Three friends hope to complete the missing link in a 17,000-mile mountain bike challenge they did 40 years ago.
Sophie Trafford, Rona Hulbert and Craig Swan met at Aberdeen University and were in their 20s when they cycled from Punta Arenas in Chile to Anchorage in Alaska.
There was no road in 1985 through a remote section of Patagonia in southern Chile and the trio had to take a ferry.
The 62-year-olds have reunited and are returning to Chile this month to cycle almost 800 miles (1,300km), following a road built through the area since their original adventure.
Forty years ago, the friends witnessed war in Central America, coped with illness, earthquakes and robbers along the way.
They were unable to travel through Argentina due to tensions between the country and the UK following the Falklands War in 1982.
The trip lasted a year and they raised £70,000 for Breast Cancer Research.

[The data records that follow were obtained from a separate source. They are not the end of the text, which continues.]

(** C8.  On the graph of the statement with source 0 the proposal for vertex
    8 succeeds with the new vertex 9 and two edges into it, one from 8 and
    one from a vertex among 0, 1, 2 and 6. *)
Theorem C8_enunciado_proposal :
  ∃ g p msg,
    new_DAG enunciado 0 = Ok g ∧
    propose_vprime_insertion g 8 0 = Ok (true, [(8, 9, 0); (p, 9, 0)], msg) ∧
    (p = 0 ∨ p = 1 ∨ p = 2 ∨ p = 6).
Proof.
  destruct (new_DAG_cases enunciado 0) as [[Hc _]|(g & Hg & Hok)];
    [by apply enunciado_acyclic in Hc|].
  destruct (counts_facts _ _ _ Hok) as (cnt & Hcnt & _).
  destruct (enunciado_counts g cnt Hok Hcnt) as (H0 & H1 & H2 & H6 & H8).
  destruct (enunciado_candidates g Hg) as [HV Hus].
  destruct (propose_cases enunciado 0 g 8 0 cnt Hok Hcnt)
    as (pk & m & _ & Hch & Hm & Hmax & Hp).
  set (us := filter (λ u, u ∉ neighbors_of g 8) (set_iter (vertices g))) in *.
  assert (Hperm : us ≡ₚ [0; 1; 2; 6; 8]).
  { unfold us. by rewrite (set_iter_perm (vertices g)). }
  assert (HK : (λ u, (u, int_get cnt u)) <$> us =
               (λ u, (u, if decide (u = 8) then 10 else 1)) <$> us).
  { apply fmap_ext_in. intros u Hu. rewrite Hperm in Hu. f_equal.
    repeat (apply elem_of_cons in Hu as [->|Hu]; [by rewrite ?decide_True, ?decide_False by done|]).
    by apply elem_of_nil in Hu. }
  assert (Hcheck : enunciado_check us = true).
  { apply (proj1 (Forall_forall _ _) enunciado_check_all).
    by apply permutations_Permutation. }
  assert (Hm8 : m = 8).
  { assert (8 ≤ m).
    { apply Hmax, elem_of_elements. rewrite HV. by apply (bool_decide_unpack _). }
    apply elem_of_elements in Hm. rewrite HV in Hm.
    repeat (apply elem_of_cons in Hm as [->|Hm]; [lia|]).
    by apply elem_of_nil in Hm. }
  rewrite HK, H8 in Hch. fold (enunciado_choice us) in Hch.
  unfold enunciado_check in Hcheck. rewrite Hch in Hcheck.
  destruct (fst <$> pk) as [|a [|b [|c l]]]; try done.
  apply bool_decide_eq_true in Hcheck as (Ht & -> & Hb).
  rewrite Ht, H8, decide_False, Hm8 in Hp by lia.
  by eexists g, b, _.
Qed.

When they returned home, they were named BBC Scotland's Scots of the Year for 1985-86 in recognition of their fundraising.

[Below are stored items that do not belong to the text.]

(** X5.  When the device of the executor is the active one already,
    [max_shape] makes no call of [cudaSetDevice]: it calls
    [cudaGetDevice], then [cudaDeviceGetAttribute] for its device, then
    [cudaFuncGetAttributes], up to the first call that fails.  So what it
    does is the same whatever [cudaSetDevice] would answer, and the active
    device is the same after the call, also when it throws.  When another
    device is active and [cudaGetDevice] succeeds, it does call
    [cudaSetDevice] for its device. *)
Theorem max_shape_on_active_device
    (rt : runtime) (gpu : Z) (answers : Z -> cudaError) :
  (max_shape rt gpu gpu).2 = gpu /\
  max_shape (make_runtime (get_device_status rt) answers
                          (max_block_dim_x rt) (max_threads_per_block rt)) gpu gpu
    = max_shape rt gpu gpu /\
  (forall dev, (max_shape_logged rt gpu dev).1 = max_shape rt gpu dev) /\
  (max_shape_logged rt gpu gpu).2
    = call_cudaGetDevice ::
      (if is_success (get_device_status rt)
       then call_cudaDeviceGetAttribute gpu ::
            (if is_success (max_block_dim_x rt).1
             then [call_cudaFuncGetAttributes] else [])
       else []) /\
  (forall d, call_cudaSetDevice d ∉ (max_shape_logged rt gpu gpu).2) /\
  (forall dev, dev <> gpu -> get_device_status rt = cudaSuccess ->
     exists rest, (max_shape_logged rt gpu dev).2
                  = call_cudaGetDevice :: call_cudaSetDevice gpu :: rest).
Proof.
  assert (Hcalls : (max_shape_logged rt gpu gpu).2
    = call_cudaGetDevice ::
      (if is_success (get_device_status rt)
       then call_cudaDeviceGetAttribute gpu ::
            (if is_success (max_block_dim_x rt).1
             then [call_cudaFuncGetAttributes] else [])
       else [])).
  { unfold max_shape_logged, logged_bind, runtime_does, no_call.
    unfold cuda_bind, cudaGetDevice, cudaSetDevice, cudaDeviceGetAttribute,
      cudaFuncGetAttributes, throw_on_error, cuda_ret.
    destruct (is_success (get_device_status rt)) eqn:Eget; cbn [fst snd is_success];
      rewrite ?Eget; [|reflexivity].
    rewrite Z.eqb_refl.
    destruct (is_success (max_block_dim_x rt).1) eqn:Edim; cbn [fst snd is_success];
      rewrite ?Edim; [|reflexivity].
    destruct (is_success (max_threads_per_block rt).1) eqn:Eattr;
      cbn [fst snd is_success]; rewrite ?Eattr; reflexivity. }
  assert (Hold : (max_shape rt gpu gpu).2 = gpu /\
    max_shape (make_runtime (get_device_status rt) answers
                            (max_block_dim_x rt) (max_threads_per_block rt)) gpu gpu
      = max_shape rt gpu gpu).
  { unfold max_shape, cuda_bind, cudaGetDevice, cudaSetDevice, cudaDeviceGetAttribute,
      cudaFuncGetAttributes, throw_on_error, cuda_ret.
    cbn [get_device_status max_block_dim_x max_threads_per_block set_device_status].
    destruct (is_success (get_device_status rt)) eqn:Eget; cbn [fst snd is_success];
      rewrite ?Eget; [|now split].
    rewrite Z.eqb_refl.
    destruct (is_success (max_block_dim_x rt).1) eqn:Edim; cbn [fst snd is_success];
      rewrite ?Edim; [|now split].
    destruct (is_success (max_threads_per_block rt).1) eqn:Eattr;
      cbn [fst snd is_success]; rewrite ?Eattr; now split. }
  destruct Hold as [Hdevice Hanswers].
  split; [exact Hdevice|]. split; [exact Hanswers|].
  split; [intros dev; apply max_shape_logged_outcome|].
  split; [exact Hcalls|]. split.
  - intros d. rewrite Hcalls.
    destruct (is_success (get_device_status rt));
      [destruct (is_success (max_block_dim_x rt).1)|];
      intros Hin;
      repeat (apply elem_of_cons in Hin as [Hin|Hin]; [discriminate Hin|]);
      now apply elem_of_nil in Hin.
  - intros dev Hother Hget.
    unfold max_shape_logged, logged_bind, runtime_does, no_call.
    unfold cuda_bind, cudaGetDevice, cudaSetDevice, cudaDeviceGetAttribute,
      cudaFuncGetAttributes, throw_on_error, cuda_ret.
    rewrite Hget. cbn [fst snd is_success].
    destruct (Z.eqb_spec dev gpu) as [|_]; [contradiction|].
    destruct (is_success (set_device_status rt gpu)) eqn:Eset; cbn [fst snd is_success];
      rewrite ?Eset; [|now eexists].
    destruct (is_success (max_block_dim_x rt).1) eqn:Edim; cbn [fst snd is_success];
      rewrite ?Edim; [|now eexists].
    destruct (is_success (max_threads_per_block rt).1) eqn:Eattr;
      cbn [fst snd is_success]; rewrite ?Eattr; [|now eexists].
    destruct (is_success (set_device_status rt dev)) eqn:Eback; cbn [fst snd is_success];
      rewrite ?Eback; now eexists.
Qed.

The new bike ride will raise money for a Maggie's cancer centre in Forth Valley and the Epilepsy Research Institute.
Rona, from Newmills, Fife, said: "We are all in our 60s and far being in from peak condition. We haven't been back on bikes in 40 years.
"Southern Patagonia in October will be cold, wet, and windy, and the idea of camping for five weeks while we cycle the 1,200 kms is daunting to say the least."

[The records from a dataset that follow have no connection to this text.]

(** What the three missing-aware kernels do about the policy.  With the
    skip policy off, every missing-aware
    kernel takes the arithmetic branch at every element and signals
    nothing, whatever the vector holds: [cumsumC] is the left fold of
    [+], the missing-aware [diffC] is the parametrized [diffC] and
    returns the differences, [na_rangeC] returns the two elements that
    [rangeC] returns.  [cumsumC] and the missing-aware [diffC] warn
    exactly when the policy is on and a missing value sits at a tested
    index (from 1 on, from [lag] on); [na_rangeC] never warns. *)
Theorem missing_policy (x : NumericVector) (lag : Z) (na_rm : bool) :
  x <> [] -> 0 <= lag ->
  ((exists out,
      run (cumsumC x false) = (Value out, []) /\ recurrence dadd x out) /\
   (na_diff_func.diffC x lag false = diff_lagN_func.diffC x lag /\
    ~ warned (na_diff_func.diffC x lag false) /\
    (lag < size x ->
     exists out,
       run (na_diff_func.diffC x lag false) = (Value out, []) /\
       Z.of_nat (length out) = size x - lag /\
       forall (i : nat) (a b : double),
         x !! i = Some a -> x !! (i + Z.to_nat lag)%nat = Some b ->
         out !! i = Some (dsub b a))) /\
   (run (na_rangeC x false) = run (rangeC x) /\
    exists lo hi, run (na_rangeC x false) = (Value [lo; hi], []))) /\
  (warned (cumsumC x na_rm) <-> na_rm = true /\ missing_from 1 x) /\
  (warned (na_diff_func.diffC x lag na_rm) <->
   na_rm = true /\ missing_from (Z.to_nat lag) x) /\
  ~ warned (na_rangeC x na_rm).
Proof.
  intros Hx Hlag.
  split; [split; [|split]|split; [|split]].
  - rewrite cumsumC_scan. apply scan_kernel_off, Hx.
  - split; [reflexivity|]. split.
    + intros H. apply (na_diffC_warned x lag false Hlag) in H.
      destruct H as [H _]. discriminate H.
    + intros Hlt.
      destruct (na_diffC_value x lag false ltac:(lia))
        as (out & E & Hl & Hout).
      exists out. split; [exact E|]. split; [exact Hl|exact Hout].
  - split; [unfold run; apply na_rangeC_off|].
    unfold run. rewrite na_rangeC_off.
    destruct x as [|x0 x']; [congruence|].
    eexists _, _. apply rangeC_value.
  - apply cumsumC_warned, Hx.
  - apply na_diffC_warned, Hlag.
  - apply na_rangeC_not_warned.
Qed.

Lemma missing_policy_witness :
  let x := [of_int 1; NA_REAL; of_int 3] in
  x <> [] /\ 0 <= 1 /\
  (warned (cumsumC x true) <-> true = true /\ missing_from 1 x) /\
  (warned (na_diff_func.diffC x 1 true) <->
   true = true /\ missing_from (Z.to_nat 1) x) /\
  ~ warned (na_rangeC x true).
Proof.
  intros x. assert (H : x <> []) by discriminate.
  assert (Hlag : 0 <= 1) by lia.
  split; [exact H|]. split; [exact Hlag|].
  exact (proj2 (missing_policy x 1 true H Hlag)).
Defined.

(** For [na_rangeC] the equivalence of the warning with a missing value
    at a tested index fails: on the vector that holds one missing value,
    with the policy on, the missing value is at a tested index and no
    warning is signalled. *)
Lemma na_rangeC_skips_without_warning :
  ~ (warned (na_rangeC [NA_REAL] true) <->
     true = true /\ missing_from 0 [NA_REAL]).
Proof.
  intros [_ H].
  assert (W : warned (na_rangeC [NA_REAL] true)).
  { apply H. split; [reflexivity|].
    exists 0%nat, NA_REAL. repeat split. lia. }
  apply W. reflexivity.
Qed.

(** C9, at a vector that holds a missing value.  With the policy on and
    a missing value at index 1, which all three kernels test,
    [na_rangeC] returns the one-element missing result and signals
    nothing, where [cumsumC] and the missing-aware [diffC] each signal
    the warning: the skip branch of [na_rangeC] has no call of
    [warning]. *)
Theorem na_rangeC_silent_short_circuit :
  run (na_rangeC [of_int 1; NA_REAL] true) = (Value [NA_REAL], []) /\
  run (cumsumC [of_int 1; NA_REAL] true)
  = (Value [of_int 1; NA_REAL], [missing_warning]) /\
  run (na_diff_func.diffC [of_int 1; NA_REAL] 1 true)
  = (Value [NA_REAL], [missing_warning]).
Proof. repeat split; vm_compute; reflexivity. Qed.

(** * Further properties of the kernels *)

(** ** The lagged differences, value by value *)

(** X1.  On a non-empty vector the fixed-lag [diffC] returns
    [length(x) - 1] elements, the differences of neighbours
    [x[i + 1] - x[i]], and signals nothing; it never stops with the lag
    message. *)
Theorem diffC_lagOne_values (x : NumericVector) :
  x <> [] ->
  exists out,
    run (diff_lagOne_func.diffC x) = (Value out, []) /\
    Z.of_nat (length out) = size x - 1 /\
    forall (i : nat) (a b : double),
      x !! i = Some a -> x !! (i + 1)%nat = Some b ->
      out !! i = Some (dsub b a).
Proof.
  intros Hx. destruct x as [|x0 [|x1 x']]; [congruence| |].
  - exists []. split; [reflexivity|]. split; [reflexivity|].
    intros i a b _ Hb. destruct i; discriminate Hb.
  - set (x := x0 :: x1 :: x').
    assert (Hn : 1 < size x) by (unfold x, size; simpl; lia).
    rewrite (diffC_lagOne_lagN x Hn), diffC_lagN_na.
    destruct (na_diffC_value x 1 false ltac:(lia)) as (out & E & Hl & Hout).
    exists out. split; [exact E|]. split; [exact Hl|exact Hout].
Qed.

Lemma diffC_lagOne_values_witness :
  let x := [of_int 1; of_int 3; of_int 6; of_int 10] in
  x <> [] /\
  exists out,
    run (diff_lagOne_func.diffC x) = (Value out, []) /\
    Z.of_nat (length out) = size x - 1 /\
    forall (i : nat) (a b : double),
      x !! i = Some a -> x !! (i + 1)%nat = Some b ->
      out !! i = Some (dsub b a).
Proof.
  intros x. assert (H : x <> []) by discriminate.
  split; [exact H|exact (diffC_lagOne_values x H)].
Defined.

(** X2.  For a lag that is not negative, the parametrized [diffC] stops
    with the lag message exactly when [lag >= length(x)]; otherwise it
    returns [length(x) - lag] elements, [out[i] = x[i + lag] - x[i]], and
    signals nothing. *)
Theorem diffC_lagN_values (x : NumericVector) (lag : Z) :
  0 <= lag ->
  (size x <= lag ->
   run (diff_lagN_func.diffC x lag) = (Failed (StopError lag_message), [])) /\
  (lag < size x ->
   exists out,
     run (diff_lagN_func.diffC x lag) = (Value out, []) /\
     Z.of_nat (length out) = size x - lag /\
     forall (i : nat) (a b : double),
       x !! i = Some a -> x !! (i + Z.to_nat lag)%nat = Some b ->
       out !! i = Some (dsub b a)).
Proof.
  intros Hlag. rewrite diffC_lagN_na. split; intros H.
  - apply na_diffC_stop, H.
  - destruct (na_diffC_value x lag false ltac:(lia)) as (out & E & Hl & Hout).
    exists out. split; [exact E|]. split; [exact Hl|exact Hout].
Qed.

Lemma diffC_lagN_values_witness :
  let x := [of_int 1; of_int 3; of_int 6; of_int 10] in
  0 <= 2 /\
  (size x <= 2 ->
   run (diff_lagN_func.diffC x 2) = (Failed (StopError lag_message), [])) /\
  (2 < size x ->
   exists out,
     run (diff_lagN_func.diffC x 2) = (Value out, []) /\
     Z.of_nat (length out) = size x - 2 /\
     forall (i : nat) (a b : double),
       x !! i = Some a -> x !! (i + Z.to_nat 2)%nat = Some b ->
       out !! i = Some (dsub b a)).
Proof.
  intros x. assert (H : 0 <= 2) by lia.
  split; [exact H|exact (diffC_lagN_values x 2 H)].
Defined.

(** X3.  A negative lag for which [n - lag] is still an [int] passes
    the length test of both parametrized kernels, and the first iteration
    of the loop then subscripts [x] at the negative index [lag].  (Where
    [n - lag] exceeds [INT_MAX] the subtraction overflows before any
    subscript; that case is outside this statement.) *)
Theorem diffC_negative_lag (x : NumericVector) (lag : Z) (na_rm : bool) :
  lag < 0 -> size x - lag <= INT_MAX ->
  run (diff_lagN_func.diffC x lag) = (Failed (OutOfBounds lag), []) /\
  run (na_diff_func.diffC x lag na_rm) = (Failed (OutOfBounds lag), []).
Proof.
  intros Hlag _.
  assert (Hn : 0 <= size x) by (unfold size; lia).
  assert (Hget : forall w, vget x lag w = (Failed (OutOfBounds lag), w)).
  { intros w. unfold vget. destruct (Z.leb_spec 0 lag); [lia|reflexivity]. }
  assert (Hk : exists k, Z.to_nat (size x - lag) = Datatypes.S k).
  { exists (Z.to_nat (size x - lag) - 1)%nat. lia. }
  destruct Hk as [k Hk].
  assert (E : forall b,
             run (na_diff_func.diffC x lag b) = (Failed (OutOfBounds lag), [])).
  { intros b. unfold run, na_diff_func.diffC.
    destruct (Z.geb_spec lag (size x)); [lia|].
    rewrite (bind_value _ _ _ _ _
               (NumericVector_new_value (size x - lag) [] ltac:(lia))).
    unfold for_loop. rewrite Hk, for_from_S.
    apply bind_failed. unfold na_test. destruct b.
    - apply bind_failed, bind_failed, Hget.
    - rewrite bind_ret. apply bind_failed, Hget. }
  split; [rewrite diffC_lagN_na|]; apply E.
Qed.

Lemma diffC_negative_lag_witness :
  -1 < 0 /\ size [of_int 1; of_int 2] - -1 <= INT_MAX /\
  run (diff_lagN_func.diffC [of_int 1; of_int 2] (-1))
  = (Failed (OutOfBounds (-1)), []) /\
  run (na_diff_func.diffC [of_int 1; of_int 2] (-1) true)
  = (Failed (OutOfBounds (-1)), []).
Proof.
  assert (H : -1 < 0) by lia.
  assert (Hfit : size [of_int 1; of_int 2] - -1 <= INT_MAX)
    by (unfold size, INT_MAX; simpl; lia).
  split; [exact H|]. split; [exact Hfit|].
  exact (diffC_negative_lag [of_int 1; of_int 2] (-1) true H Hfit).
Defined.

(** X4.  For [0 <= lag < length(x)] the missing-aware [diffC] returns
    [length(x) - lag] elements, the missing value where the policy is on
    and [x[i + lag]] is missing and [x[i + lag] - x[i]] elsewhere, and
    signals one warning for each missing element from index [lag] on when
    the policy is on, none when it is off. *)
Theorem na_diffC_values_and_warnings (x : NumericVector) (lag : Z)
    (na_rm : bool) :
  0 <= lag < size x ->
  exists out,
    run (na_diff_func.diffC x lag na_rm)
    = (Value out,
       replicate (if na_rm then na_count (drop (Z.to_nat lag) x) else 0%nat)
                 missing_warning) /\
    diff_of na_rm lag x out.
Proof.
  intros H. destruct (na_diffC_value x lag na_rm H) as (out & E & Hout).
  rewrite diff_warnings_full in E. exists out. split; assumption.
Qed.

Lemma na_diffC_values_and_warnings_witness :
  let x := [of_int 1; NA_REAL; of_int 3; NA_REAL] in
  0 <= 1 < size x /\
  exists out,
    run (na_diff_func.diffC x 1 true)
    = (Value out,
       replicate (na_count (drop (Z.to_nat 1) x)) missing_warning) /\
    diff_of true 1 x out.
Proof.
  intros x. assert (H : 0 <= 1 < size x) by (unfold x, size; simpl; lia).
  split; [exact H|exact (na_diffC_values_and_warnings x 1 true H)].
Defined.

(** ** The cumulative sum, value by value *)

(** X5.  On a non-empty vector [cumsumC] returns as many elements as [x]
    has: [out[0] = x[0]], and [out[i]] is the missing value where the
    policy is on and [x[i]] is missing and [out[i - 1] + x[i]] elsewhere.
    It signals one warning for each missing element from index 1 on when
    the policy is on ([x[0]] is never tested), none when it is off. *)
Theorem cumsumC_values_and_warnings (x : NumericVector) (na_rm : bool) :
  x <> [] ->
  exists out,
    run (cumsumC x na_rm)
    = (Value out,
       replicate (if na_rm then na_count (drop 1 x) else 0%nat)
                 missing_warning) /\
    scan_of dadd na_rm x out.
Proof.
  intros Hx. rewrite cumsumC_scan.
  destruct (scan_kernel_spec dadd na_rm x Hx) as (out & E & Hout).
  rewrite scan_warnings_full in E. exists out. split; assumption.
Qed.

Lemma cumsumC_values_and_warnings_witness :
  let x := [NA_REAL; of_int 2; NA_REAL; NA_REAL] in
  x <> [] /\
  exists out,
    run (cumsumC x true)
    = (Value out, replicate (na_count (drop 1 x)) missing_warning) /\
    scan_of dadd true x out.
Proof.
  intros x. assert (H : x <> []) by discriminate.
  split; [exact H|exact (cumsumC_values_and_warnings x true H)].
Defined.

(** ** Missing values in the cumulative kernels *)

Lemma is_na_eq (d : double) : is_na d = true -> d = NA_REAL.
Proof. destruct d; simpl; intros H; try discriminate H; reflexivity. Qed.

Lemma dlt_na_l (b : double) : dlt NA_REAL b = false.
Proof. reflexivity. Qed.

Lemma dlt_na_r (a : double) : dlt a NA_REAL = false.
Proof. destruct a; reflexivity. Qed.

Lemma dadd_na_r (a : double) : dadd a NA_REAL = NA_REAL.
Proof. destruct a; reflexivity. Qed.

Lemma dmul_na_r (a : double) : dmul a NA_REAL = NA_REAL.
Proof. destruct a; reflexivity. Qed.

(** An operation that returns the missing value on a missing left operand
    keeps the output missing once it is. *)
Lemma scan_absorbs (op : double -> double -> double) (na_rm : bool)
    (x out : NumericVector) :
  (forall b, op NA_REAL b = NA_REAL) ->
  scan_of op na_rm x out -> never_recovers out.
Proof.
  intros Hop (Hl & _ & Hrec) i j. induction j as [|j IH]; intros a Hij Ha Hna.
  - replace i with 0%nat in Ha by lia.
    rewrite Ha. f_equal. apply is_na_eq, Hna.
  - destruct (decide (i = Datatypes.S j)) as [->|Hne].
    + rewrite Ha. f_equal. apply is_na_eq, Hna.
    + assert (Hj : out !! j = Some NA_REAL) by (apply (IH a); [lia|auto..]).
      destruct (lookup_lt_is_Some_2 x (Datatypes.S j) ltac:(lia)) as [b Hb].
      rewrite (Hrec (Datatypes.S j) NA_REAL b ltac:(lia)); auto.
      * rewrite Hop. destruct (na_rm && is_na b); reflexivity.
      * replace (Datatypes.S j - 1)%nat with j by lia. exact Hj.
Qed.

Rona, who had a career in retail in South Africa and the UK, added: "With our own families raised and flown the nest, and having all been pensioned off, we wondered if we could get the old team back together, get back on our bikes and complete the journey.
"Maggie's supported me on my own difficult cancer journey and this is a chance to help them."
Sophie, who worked in corporate finance and lives in Balfron, near Stirling, said: "It's quite a prospect, but an exciting and emotional one.
"We are in-training to get ready, but cycling long distances daily and camping each night for weeks is a very different prospect at the age of 62 than it was as 22-year-olds."
Sophie's son Hector died from sudden unexpected death in epilepsy (SUDEP).
She said: "More research is needed to identify the causes and ways to prevent SUDEP deaths. Donations will be split evenly between both charities."
Former BBC journalist Craig Swan, who lives in Grantown on Spey in the Highlands, said like many people all three had been affected by deaths of loved ones.
He added: "Life can be hard. This is an opportunity for all of us to finish what we started 40 years ago, and at the same time help causes very close to our hearts."
The friends will cycle south along the whole length of a road called Carretera Austral.
They hope to reach Villa O'Higgins, a small town in southern Chile, next month.